Book Review: Beyond Paycheck to Paycheck – A Conversation About Income, Wealth, and the Steps in Between

If there is a book that highlights the importance of financial planning at any age, and makes it accessible to those who may not have many resources to plan with, this is it. Beyond Paycheck to Paycheck: A Conversation About Income, Wealth, and the Steps in Between was written by Michael Rubin of Total Candor. What really stands out is the conversational approach. You almost get the feeling that you’re sitting down and talking with Michael directly. I think this approach has many advantages over more conventional books that can come off as a bit preachy. I think this goes a long way in making sure that people who read it actually go on to take action.

Packed With Information Without Overloading the Reader

Financial topics are a bit dry and full of numbers by nature, and for the person who’s just getting their feet wet, it can easily turn them off or make them feel that it is just too much to learn. Michael strikes a balance between providing the essential information without boring you to death with every little detail or math formula. For example, you could write an entire book about IRA account, but how many people who are just getting started will have the patience for, or even care about everything there is to know about these accounts?

In this book, there is a lot of information pertaining to retirement, and IRAs are no exception. But instead of dragging on, it covers the topic of Traditional and Roth IRAs in just over ten pages, and covers everything the average person needs to know. The book does this because it continues the conversational approach throughout. When beginning the discussion on IRAs, the sub-topics are broken down by questions that the typical reader would ask. It reads as if you are asking the questions, and Michael is answering them. This is a great way to absorb a lot of information compared to most books that will just bombard you with facts and examples.

Dealing with Gary

One of the best aspects of the book is the occasional interjection in the conversation of someone named Gary. From the Total Candor website:

Gary is a commission-obsessed salesman playing a key role in the motivational personal financial planning book  Beyond Paycheck to Paycheck.  Preying on the lesser-informed, this unscrupulous villain sells you products first and asks you questions second.  Well, sometimes.  Other times, he never asks questions at all.
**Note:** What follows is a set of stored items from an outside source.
Fixpoint object_loop (fuel : nat) (arg : sproto_arg) (p size index : Z) buffer s : option ((Z + Z) * list Z * S) :=
  match fuel with
  | O => None
  | Datatypes.S fuel =>
      if size <? SIZEOF_LENGTH then Some (inl (-1), buffer, s)
      else
        let size := size - SIZEOF_LENGTH in
        let '(r, s) := cb (with_value arg size index) s in
        match r with
        | CB_NIL => Some (inr p, buffer, s)
        | CB_NOARRAY => Some (inl 0, buffer, s)
        | CB_ERROR => Some (inl (-1), buffer, s)
        | CB_VALUE v =>
            buffer ← memcpy buffer (p + SIZEOF_LENGTH) v;
            '(buffer, _) ← fill_size buffer p (zlen v);
            object_loop fuel arg (p + SIZEOF_LENGTH + zlen v) (size - zlen v) (index + 1) buffer s
        end
  end.

(** [encode_array]. *)
Definition encode_array (arg : sproto_arg) buffer (data size : Z) s : option (Z * list Z * S) :=
  if size <? SIZEOF_LENGTH then Some (-1, buffer, s)
  else
    let size := size - SIZEOF_LENGTH in
    let p := data + SIZEOF_LENGTH in
    '(r, buffer, s) ←
      (if a_type arg =? SPROTO_TINTEGER then
         '(r, buffer, s) ← encode_integer_array arg buffer p size s;
         Some (match r with
               | None => inl (-1)
               | Some (_, true) => inl 0
               | Some (p, false) => inr p
               end, buffer, s)
       else if a_type arg =? SPROTO_TBOOLEAN then boolean_loop (length buffer + 1) arg p size 1 buffer s
       else object_loop (length buffer + 1) arg p size 1 buffer s);
    match r with
    | inl ret => Some (ret, buffer, s)
    | inr p => '(buffer, sz) ← fill_size buffer data (p - (data + SIZEOF_LENGTH)); Some (sz, buffer, s)
    end.

(** What the body of the loop of [sproto_encode] makes of a field: go on with the next
    field, return, or a value of [sz] bytes of data ([value] in the record if not 0). *)
Inductive field_result := FSkip | FReturn (ret : Z) | FValue (value sz : Z).

Definition encode_scalar (arg : sproto_arg) buffer (data size : Z) s : option (field_result * list Z * S) :=
  let '(r, s) := cb (with_value arg 8 0) s in
  match r with
  | CB_NIL => Some (FSkip, buffer, s)
  | CB_NOARRAY => Some (FReturn 0, buffer, s)
  | CB_ERROR => Some (FReturn (-1), buffer, s)
  | CB_VALUE v =>
      if zlen v =? 4 then
        if le_value v <? 0x7fff then Some (FValue ((le_value v + 1) * 2) 2, buffer, s)
        else '(buffer, sz) ← encode_integer (le_value v) buffer data size; Some (FValue 0 sz, buffer, s)
      else if zlen v =? 8 then
        '(buffer, sz) ← encode_uint64 (le_value v) buffer data size; Some (FValue 0 sz, buffer, s)
      else Some (FReturn (-1), buffer, s)
  end.

Definition encode_field (f : field) buffer (data size : Z) s : option (field_result * list Z * S) :=
  let type := fd_type f in
  let arg type := Arg (fd_name f) (fd_tag f) type (fd_st f) 0 0 (fd_key f) in
  if negb (Z.land type SPROTO_TARRAY =? 0) then
    '(sz, buffer, s) ← encode_array (arg (Z.land type (Z.lnot SPROTO_TARRAY))) buffer data size s;
    Some (FValue 0 sz, buffer, s)
  else if (type =? SPROTO_TINTEGER) || (type =? SPROTO_TBOOLEAN) then encode_scalar (arg type) buffer data size s
  else if (type =? SPROTO_TSTRUCT) || (type =? SPROTO_TSTRING) then
    '(sz, buffer, s) ← encode_object (arg type) buffer data size s; Some (FValue 0 sz, buffer, s)
  else Some (FValue 0 (-1), buffer, s).

(** The loop of [sproto_encode] over the fields: the return value of the function, or
    where the data end and the number of records. *)
Fixpoint encode_loop (fs : list field) buffer (data size index lasttag : Z) s
    : option ((Z + Z * Z) * list Z * S) :=
  match fs with
  | [] => Some (inr (data, index), buffer, s)
  | f :: fs =>
      '(r, buffer, s) ← encode_field f buffer data size s;
      match r with
      | FSkip => encode_loop fs buffer data size index lasttag s
      | FReturn ret => Some (inl ret, buffer, s)
      | FValue value sz =>
          if sz <? 0 then Some (inl (-1), buffer, s)
          else if sz =? 0 then encode_loop fs buffer data size index lasttag s
          else
            let data := if value =? 0 then data + sz else data in
            let size := if value =? 0 then size - sz else size in
            let record := SIZEOF_HEADER + SIZEOF_FIELD * index in
            let tag := fd_tag f - lasttag - 1 in
            if 0 <? tag then
              let tag := (tag - 1) * 2 + 1 in
              if 0xffff <? tag then Some (inl (-1), buffer, s)
              else
                buffer ← memcpy buffer record (le_bytes 2 tag);
                buffer ← memcpy buffer (record + SIZEOF_FIELD) (le_bytes 2 value);
                encode_loop fs buffer data size (index + 2) (fd_tag f) s
            else
              buffer ← memcpy buffer record (le_bytes 2 value);
              encode_loop fs buffer data size (index + 1) (fd_tag f) s
      end
  end.

(** [sproto_encode] into a buffer of [size] bytes. *)
Definition sproto_encode (st : sproto_type) buffer s : option (Z * list Z * S) :=
  let header_sz := SIZEOF_HEADER + st_maxn st * SIZEOF_FIELD in
  if zlen buffer <? header_sz then Some (-1, buffer, s)
  else
    '(r, buffer, s) ← encode_loop (st_f st) buffer header_sz (zlen buffer - header_sz) 0 (-1) s;
    match r with
    | inl ret => Some (ret, buffer, s)
    | inr (data, index) =>
        buffer ← memcpy buffer 0 (le_bytes 2 index);
        let datasz := data - header_sz in
        buffer ← (if negb (index =? st_maxn st)
                  then d ← slice buffer header_sz datasz; memcpy buffer (SIZEOF_HEADER + index * SIZEOF_FIELD) d
                  else Some buffer);
        Some (SIZEOF_HEADER + index * SIZEOF_FIELD + datasz, buffer, s)
    end.
End encode.

(** ** Decoding *)

(** What a callback of [sproto_decode] gets in [value]. *)
Inductive decoded := D_NULL | D_INT (v : Z) | D_BYTES (l : list Z).

Definition expand64 (v : Z) : Z :=
  if Z.land v 0x80000000 =? 0 then v else Z.lor v 0xffffffff00000000.

Section decode.
Context {S : Type}.
(** The callback; it returns 0 if all is well. *)
Variable cb : sproto_arg -> decoded -> S -> Z * S.
Implicit Types (s : S) (stream : list Z).

(** The loop of [decode_array_object]; [sz] is an [int]. *)
Fixpoint object_array (fuel : nat) (arg : sproto_arg) stream (i sz index : Z) s : option (Z * S) :=
  if sz <=? 0 then Some (0, s)
  else
    match fuel with
    | O => None
    | Datatypes.S fuel =>
        if sz <? SIZEOF_LENGTH then Some (-1, s)
        else
          hsz ← todword stream i;
          let i := i + SIZEOF_LENGTH in
          let sz := sz - SIZEOF_LENGTH in
          if u32 sz <? hsz then Some (-1, s)
          else
            v ← slice stream i hsz;
            let '(r, s) := cb (with_value arg hsz index) (D_BYTES v) s in
            if negb (r =? 0) then Some (-1, s)
            else object_array fuel arg stream (i + hsz) (sz - hsz) (index + 1) s
    end.

(** The loops of [decode_array] over [n] integers or booleans from index [k] on. *)
Fixpoint integers32 (n : nat) (arg : sproto_arg) stream (i k : Z) s : option S :=
  match n with
  | O => Some s
  | Datatypes.S n =>
      v ← todword stream (i + k * 4);
      integers32 n arg stream i (k + 1) (cb (with_value arg 8 (k + 1)) (D_INT (expand64 v)) s).2
  end.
Although we hope you never meet Gary in the real-world, your best defense is a solid financial education.  Therefore, we are compelled to inform you about his habits, tell you the types of questions you should ask him, and always provide you an alternative source for the truth.

I think this is a great part of the book because the things that Gary says and does are exactly what people will come across when dealing with many so-called financial advisors out there. So, you not only get a lot of information, but you are faced with some real world examples of what to look out for if someone is trying to sell you something.

Going Beyond Paycheck to Paycheck

This book is a great resource for many people in Generation X, and the information and style of the book highlight that. If you ask the average 30-something about their finances, I bet a lot of people would say that they basically live paycheck to paycheck. They may still be saving and aren’t drowning in debt, but most people still feel that their money is only lasting from one check to another without much room to get further ahead. This book does a good job and showing people how they can get over that mentality.

Also, the style of the book really resonates with our generation. Let’s face it, we don’t want to be told how to do something, especially by older people that can’t relate to us. We’re entrepreneurial by nature and enjoy seeking out our own path with a hands on approach. Since this book is really just a conversation between you and the author (and sometimes Gary), it allows you to come to your own conclusions and see how to best utilize the techniques in the book for your own situation.

If you are thinking about getting serious about your finances, regardless of age, this book is a great starting point. It brings together the most important topics to consider as you get started without putting you to sleep, and without feeling like you’re reading a textbook. To learn more about the book, the author, and gain access to more financial resources, be sure to check out the Total Candor website.

Author: Jeremy Vohwinkle

My name is Jeremy Vohwinkle, and I’ve spent a number of years working in the finance industry providing financial advice to regular investors and those participating in employer-sponsored retirement plans.

4 comments
JLP
JLP

Jeremy,

Nice review. It sounds like a great book for college grads just starting out in life. There aren't a lot of books geared towards looking at the basics.

Jeremy
Jeremy

Sara, that was what I was trying to get to, but may not have explained it properly. This book does just that, it talks with you, in the form of a conversation, as opposed to many books that talk at, or simply say, "this is how you do it."

So, it is the tone of the book that I think resonates with the generation, as it comes across as more personal, and not as some expert talking to you, just telling you what should be done.

Sara
Sara

"Gary" sounds like a brilliant idea! I might pick this one up just to get some writing tips. I don't quite agree with your assessment of our generation's willingness to listen to others, though. I think many of us are willing to listen, provided we're being talked with, not talked at.

Ron@TheWisdomJournal
Ron@TheWisdomJournal

Hmm. This looks like a very interesting book. I'll have to look into it. Thanks for the lead.